Managed actors handle all six of these by default. If you're scraping more than ~5,000 jobs/month, the build-vs-buy math almost always favors buy.

FAQ

Q: Is scraping LinkedIn jobs without login legal? The 2022 Ninth Circuit ruling in hiQ Labs v. LinkedIn established that scraping publicly accessible data does not violate the Computer Fraud and Abuse Act. Job postings shown to logged-out users are public. You should still respect robots.txt directives and avoid republishing scraped data verbatim without attribution.

Q: How many jobs can I scrape per search query? LinkedIn's guest API caps results at roughly 1,000 per query (40 pages of 25). To go deeper, segment by location, posted date (f_TPR=r86400 for last 24h), seniority, or job function. A query like "python developer, USA" returns ~1,000; the same split into 50 states returns 30,000+.

Q: Do I need proxies for small-scale scraping? For under 100 jobs in a single run, your home IP usually works. Past 200 requests/hour from one IP, expect rate-limiting. Residential proxies cost $1–4 per GB; one job listing fetch is roughly 30–80 KB, so 10,000 jobs uses about 500 MB.

Q: How fresh is the data from the guest API? The guest endpoints serve the same index as the public job search pages, typically updated within 5–15 minutes of a posting going live. Posted dates are relative ("2 hours ago"), so you'll need to compute absolute timestamps from your scrape time.
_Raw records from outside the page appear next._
(** * Neon Survivors 3D: the simulation core of [src/main.js]

    A shallow embedding of the gameplay classes of [src/main.js] (Time,
    InputManager, Weapon, Projectile, ExperienceGem, the two skills, Player,
    Enemy, Boss, WaveManager, EnemySpawner and GameManager), of the particles,
    the floating texts, the camera controller and the displays of UIManager,
    with the properties of the specification that concern them and further
    properties of the code.

    Conventions of the embedding.
    - A JavaScript number is a rational ([Q]); [Math.floor] is [Qfloor].
      Rounding of IEEE doubles is not modelled.  Numeric results are compared
      with [==] ([Qeq]), since [Q] does not keep fractions reduced.
    - [Math.sqrt], [Math.cos], [Math.sin], [Math.PI] and [Math.random] are
      fields of a [Host] record that every function using them receives; the
      k-th call of [Math.random] in a run is [Math_random H k], and the game
      state counts the calls.  The results proved below hold for every host.
    - Each class is a [Module] holding a record [t] for its fields and one
      definition per method, with the method's name.  A method that mutates
      its receiver returns the new receiver; a method with a result returns a
      pair.
    - The arrays shared by reference in the source ([GameManager.projectiles]
      is also [Player.projectiles]; [EnemySpawner.enemies] is also
      [Player.enemies]) are stored once, in the owner, and handed to the
      methods that read them.
    - Object identity of an enemy (used by [indexOf] and as a [Map] key) is a
      field [id], drawn from a counter of the spawner.
    - Fields and calls that only feed the renderer (meshes, materials,
      colours, the lightning bolt geometry, the sounds) are left out, and so
      is the option list of the level-up menu.  In [GameManager], calls to
      the sound, floating text, particle and screen collaborators are
      recorded in an event list, together with a marker at the start of each
      collision pass.  The particles, the floating texts, the camera
      controller and the texts and bars of the HUD are modelled on their own,
      outside the state of [GameManager]; the random draws of the particles
      are not counted in the game's.
    - A key name and the text of the timer are strings of 8-bit characters.
    - No rational is the square root of 2, so no host computes every length
      exactly.  The properties of the player's movement and of the pursuit by
      the enemies are stated on the methods for every host, in terms of the
      length the host computes, and then for the inputs at which the host's
      square root is exact ([exactSqrtAt]). *)

From Stdlib Require Import QArith Qround Qminmax Qabs ZArith List Bool Lia.
From Stdlib Require Import Lqa Qpower Permutation.
From Stdlib Require String Ascii DecimalString.
Import ListNotations.

Local Open Scope Q_scope.

(** ** JavaScript comparisons on numbers *)

Definition Qleb (x y : Q) : bool := Qle_bool x y.
Definition Qltb (x y : Q) : bool := negb (Qle_bool y x).
Definition Qgeb (x y : Q) : bool := Qle_bool y x.
Definition Qgtb (x y : Q) : bool := negb (Qle_bool x y).

Infix "<=?" := Qleb (at level 70, no associativity) : Q_scope.
Infix "<?" := Qltb (at level 70, no associativity) : Q_scope.
Infix ">=?" := Qgeb (at level 70, no associativity) : Q_scope.
Infix ">?" := Qgtb (at level 70, no associativity) : Q_scope.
Q: Can I get applicant counts or salary data without logging in? Applicant counts are logged-in-only — they're not in the guest response. Salary ranges appear only when the employer explicitly added them, which is roughly 15% of US listings (driven by state pay-transparency laws) and under 5% elsewhere. For comprehensive salary data you'd need to combine LinkedIn data with Levels.fyi or Glassdoor.